There Is a Plan B, There ALWAYS Was!

Now that bailout has been passed, we know it did not solve anything.  It could even trigger hyper-inflation, and it may be begun to bring down the whole banking system. Many people inside Washington and on Wall Street know perfectly well that there IS a Plan B. A three-step solution, which begins with FDR-style bankruptcy reorganization, rather than hyperinflationary bailout.  The first thing that must be done is to the pass the Homeowners and Bank Protection Act (HBPA), see below.  This viable proposal has been out there since Sept. 2007, and everyone serious, who has studied it, knows it will work.  Had Congress shown the guts to pass the HBPA in 2007, this crisis would have been averted, and we would  have already been on the road to a new, viable international financial order.

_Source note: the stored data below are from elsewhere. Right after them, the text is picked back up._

Definition CipCreateService (n : nat) (p : InstancePtr) (req : CipMessageRouterRequest)
    (resp : CipMessageRouterResponse) (s : CipStack) : option ServiceResult :=
  let resp := list_header req resp in
  k ← GetCipClass s (class_id (request_path req));
  c ← get_class (TheClass k) s;
  '(internal_state, resp, s) ← run_service_callback (PreCreateCallback c) n p req resp s;
  if decide (internal_state = kEipStatusOk) then
    c ← get_class (TheClass k) s;
    '(c, new_instance) ← AddCipInstances (TheClass k) c 1;
    j ← new_instance;
    let s := set_class (TheClass k) c s in
    '(_, resp, s) ← run_service_callback (PostCreateCallback c) k (ListInstance j) req resp s;
    Some (kEipStatusOkSend, req, resp, s)
  else Some (kEipStatusOkSend, req, resp, s).

(** Unlinking the first list element with the number. *)
Fixpoint remove_instance (num : Z) (l : list CipInstance) : list CipInstance :=
  match l with
  | [] => []
  | i :: l => if instance_number i =? num then l else i :: remove_instance num l
  end.

(** Deleting the class object would free the class struct the registry refers
    to; that is outside the model. *)
Definition CipDeleteService (n : nat) (p : InstancePtr) (req : CipMessageRouterRequest)
    (resp : CipMessageRouterResponse) (s : CipStack) : option ServiceResult :=
  i ← get_instance n p s;
  let resp := set_general_status kCipErrorInstanceNotDeletable resp in
  let resp := set_size_of_additional_status 0 resp in
  let resp := init_response_message resp in
  let resp := set_reply_service (0x80 .| service req) resp in
  cp ← cip_class i;
  assert! match cp with MetaClass _ => false | TheClass _ => true end;
  c ← get_class cp s;
  '(internal_state, resp, s) ← run_service_callback (PreDeleteCallback c) n p req resp s;
  if decide (internal_state = kEipStatusOk) then
    c ← get_class cp s;
    assert! match instances c with [] => false | _ => true end;
    let s := set_class cp
      (upd_instances (max_instance c) (number_of_instances c)
         (remove_instance (instance_number i) (instances c)) c) s in
    '(_, resp, s) ← run_service_callback (PostDeleteCallback c) n p req resp s;
    c ← get_class cp s;
    let c := upd_instances (max_instance c) (number_of_instances c - 1) (instances c) c in
    let s := set_class cp (set_max_instance c) s in
    Some (kEipStatusOk, req, set_general_status kCipErrorSuccess resp, s)
  else Some (kEipStatusOk, req, resp, s).

Definition CipResetService (n : nat) (p : InstancePtr) (req : CipMessageRouterRequest)
    (resp : CipMessageRouterResponse) (s : CipStack) : option ServiceResult :=
  i ← get_instance n p s;
  let resp := set_general_status kCipErrorSuccess resp in
  let resp := set_size_of_additional_status 0 resp in
  let resp := init_response_message resp in
  let resp := set_reply_service (0x80 .| service req) resp in
  c ← instance_class i s;
  '(internal_state, resp, s) ← run_service_callback (PreResetCallback c) n p req resp s;
  if decide (internal_state = kEipStatusError) then Some (internal_state, req, resp, s)
  else
    c ← instance_class i s;
    '(_, resp, s) ← run_service_callback (PostResetCallback c) n p req resp s;
    Some (internal_state, req, resp, s).

(** Calling a service function pointer. *)
Definition run_service (fn : CipServiceFunction) (n : nat) (p : InstancePtr)
    (req : CipMessageRouterRequest) (resp : CipMessageRouterResponse)
    (originator_address : SockAddr) (encapsulation_session : Z) (s : CipStack)
  : option ServiceResult :=
  match fn with
  | FnGetAttributeSingle => GetAttributeSingle n p req resp s
  | FnSetAttributeSingle => SetAttributeSingle n p req resp s
  | FnGetAttributeAll => GetAttributeAll n p req resp s
  | FnGetAttributeList => GetAttributeList n p req resp s
  | FnSetAttributeList => SetAttributeList n p req resp s
  | FnCipCreateService => CipCreateService n p req resp s
  | FnCipDeleteService => CipDeleteService n p req resp s
  | FnCipResetService => CipResetService n p req resp s
  | FnOther id => other_service id n p req resp originator_address encapsulation_session s
  end.

End Services.

(** [NotifyClass]: the instance of the path, then the service of the request
    in the services of the instance's class.  Services may work on more state than
    the CIP stack: the state is a parameter, with the stack it holds and the call
    of a service function pointer. *)
Section Dispatch.
Context {St : Type} (stack_of : St → CipStack).
Variable run : CipServiceFunction → nat → InstancePtr → CipMessageRouterRequest →
  CipMessageRouterResponse → SockAddr → Z → St →
  option (EipStatus * CipMessageRouterRequest * CipMessageRouterResponse * St).
Definition assembly_frame (n : nat) : CipClass :=
  mkClass
    (mkInstance 0
       (map (λ '(k, d, f), mkAttribute k kCipUint (Some EncodeCipUint) None f (Some d))
          [(1, ClassRevision, kGetableSingleAndAll); (2, ClassMaxInstance, kGetableSingleAndAll);
           (3, ClassNumberOfInstances, kGetableSingleAndAll);
           (4, kCipUintZero, kGetableAllDummy); (5, kCipUintZero, kNotSetOrGetable);
           (6, MetaHighestAttribute, kGetableSingle); (7, ClassHighestAttribute, kGetableSingle)])
       (Some (MetaClass n)))
    kCipAssemblyClassCode 2 0 0 2 4 [] [] [] 2 []
    [mkService kGetAttributeSingle (Some FnGetAttributeSingle) "GetAttributeSingle";
     mkService kSetAttributeSingle (Some FnSetAttributeSingle) "SetAttributeSingle"]
    "assembly" (Some kAssemblyPreGetCallback) None None (Some kAssemblyPostSetCallback)
    None None None None None None.

(** Masks: attributes 3 and 4 from the first instance on. *)
Definition assembly_masks {A} (l : list A) : list Z * list Z * list Z :=
  match l with [] => ([0], [0], [0]) | _ => ([0x18], [0x08], [0x08]) end.

(** The invariant: the registered assembly class has exactly the instances [l], each
    with attribute 3 and 4 on a byte array of its own. *)
Record assemblies `{AssemblyApplication} (n : nat) (l : list (Z * nat)) (s : CipStack) : Prop := {
  as_registered : GetCipClass s kCipAssemblyClassCode = Some n;
  as_class : ∃ c, get_class (TheClass n) s = Some c ∧ class_frame c = assembly_frame n ∧
    instances c = assembly_instance n <$> l ∧ instances_wf c ∧
    (get_single_bit_mask c, set_bit_mask c, get_all_bit_mask c) = assembly_masks l;
  as_addresses : NoDup l.*2;
  as_arrays : ∀ e, e ∈ l → ∃ b, objects s !! e.2 = Some (DByteArray b) }.
(* ===== verification/ConnRecord.v ===== *)
(** * [cip/cipconnectionobject.h]: the connection object's struct

    [CipConnectionObject], one field update per field the code assigns, and the
    all-zero struct.  Connection, timeout, send and receive handlers are held by
    number.  Integer fields hold values of their declared width. *)

From S2P Require Import Prelude EndianConv EPath CipTypes CipCodec CipClasses SocketTimer.
Open Scope Z_scope.

(** ** Data *)

Record CipConnectionPathEpath := mkPathEpath {
  epath_class_id : Z; epath_instance_id : Z; attribute_id_or_connection_point : Z }.

(** [key_data] is a pointer to the key of the given format. *)
Record CipElectronicKey := mkElectronicKey {
  key_format : Z; key_data : option ElectronicKeyFormat4 }.

Record CipConnectionObject := mkConnection {
  state : Z;
  instance_type : Z;
  transport_class_trigger : Z;
  produced_connection_size : Z;
  consumed_connection_size : Z;
  expected_packet_rate : Z;
  cip_produced_connection_id : Z;
  cip_consumed_connection_id : Z;
  watchdog_timeout_action : Z;
  produced_connection_path_length : Z;
  produced_path : CipConnectionPathEpath;
  consumed_connection_path_length : Z;
  consumed_path : CipConnectionPathEpath;
  production_inhibit_time : Z;
  connection_timeout_multiplier : Z;
  electronic_key : CipElectronicKey;
  configuration_path : CipConnectionPathEpath;
  producing_instance : option InstancePtr;
  consuming_instance : option InstancePtr;
  requested_produced_connection_size : Z;
  requested_consumed_connection_size : Z;
  transmission_trigger_timer : Z;
  inactivity_watchdog_timer : Z;
  last_package_watchdog_timer : Z;
  production_inhibit_timer : Z;
  connection_serial_number : Z;
  originator_vendor_id : Z;
  originator_serial_number : Z;
  connection_number : Z;
  o_to_t_requested_packet_interval : Z;
  o_to_t_network_connection_parameters : Z;
  t_to_o_requested_packet_interval : Z;
  t_to_o_network_connection_parameters : Z;
  sequence_count_producing : Z;
  sequence_count_consuming : Z;
  eip_level_sequence_count_producing : Z;
  eip_level_sequence_count_consuming : Z;
  eip_first_level_sequence_count_received : bool;
  correct_originator_to_target_size : Z;
  correct_target_to_originator_size : Z;
  socket_producing : Z;
  socket_consuming : Z;
  remote_address : SockAddr;
  originator_address : SockAddr;
  associated_encapsulation_session : Z;
  current_state_handler : option nat;
  connection_close_function : option nat;
  connection_timeout_function : option nat;
  connection_send_data_function : option nat;
  connection_receive_data_function : option nat;
  last_reply_sent : ENIPMessage;
  is_large_forward_open : bool }.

We are beginning to finally understand that properly regulated banking is an essential aspect of any economy, and we must save the state- and Federally chartered commercial banks and thrifts. That means two things: First, we must extract the relevant banking functions from banks which have often become virtual casinos of speculative bets, and second, we must restore the modern regulatory regime established by FDR, beginning with the restoration of Glass-Steagall.

The Glass-Steagall Act of 1933 was one of the most important banking regulations ever passed, as it prohibited any commercial bank from engaging in investment banking activities. As FDR told the House of Morgan, you can be a commercial bank or an investment bank, but you can't be both. This was done to prevent a raft of abuses which occurred in the 1920s and early 1930s, as the bankers saved themselves at the expense of their customers and the public. Glass-Steagall forced the House of Morgan to split into two separate institutions, an act for which FDR has never been forgiven, but FDR was entirely correct, as recent events have demonstrated. The banks began to chip away at Glass-Steagall in the 1980s, and it was finally repealed in 1999, after the illegal merger of Travelers and Citicorp to form Citigroup in 1998. The repeal of Glass-Steagall opened the floodgates as the banks expanded their speculative activities, until the distinctions between commercial banking and investment banking have virtually disappeared. As has the solvency of the system.

Save the Banks AND the Homeowners!

What Is the HBPA?

Here are the essential features of the Homeowners and Bank Protection Act:

1. Establish a Federal agency to place the Federal and state chartered banks under protection, freezing all existing home mortgages for a period of however many months or years are required to adjust the values to fair prices, restructure existing mortgages at appropriate interest rates, and write off all of the cancerous speculative debt obligations of mortgage-backed securities, derivatives and other forms of Ponzi schemes that have pushed the banking system into bankruptcy.

2. During this transitional period, all foreclosures shall be frozen, allowing American families to retain their homes. Monthly payments, the effective equivalent of rental payments, shall be made to designated banks, which can then use the funds as collateral for normal lending practices, thus recapitalizing the banking system. Ultimately, these affordable monthly payments will be factored into new mortgages, reflecting the deflating of the housing bubble, the establishment of appropriate property valuations, and reduced fixed mortgage interest rates. It is to be expected that this shakeout of the housing market will take several years to achieve. In this interim period, no homeowner shall be evicted from his or her property, and the Federal and state chartered banks shall be protected, so they can resume the traditional functions, serving local communities, and facilitating credit for investment in productive industries, agriculture, infrastructure, etc.

3. State governors shall assume the administrative responsibilities for implementing the program, including the "rental" assessments to designated banks, with the Federal government providing the necessary credits and guarantees to assure the successful transition.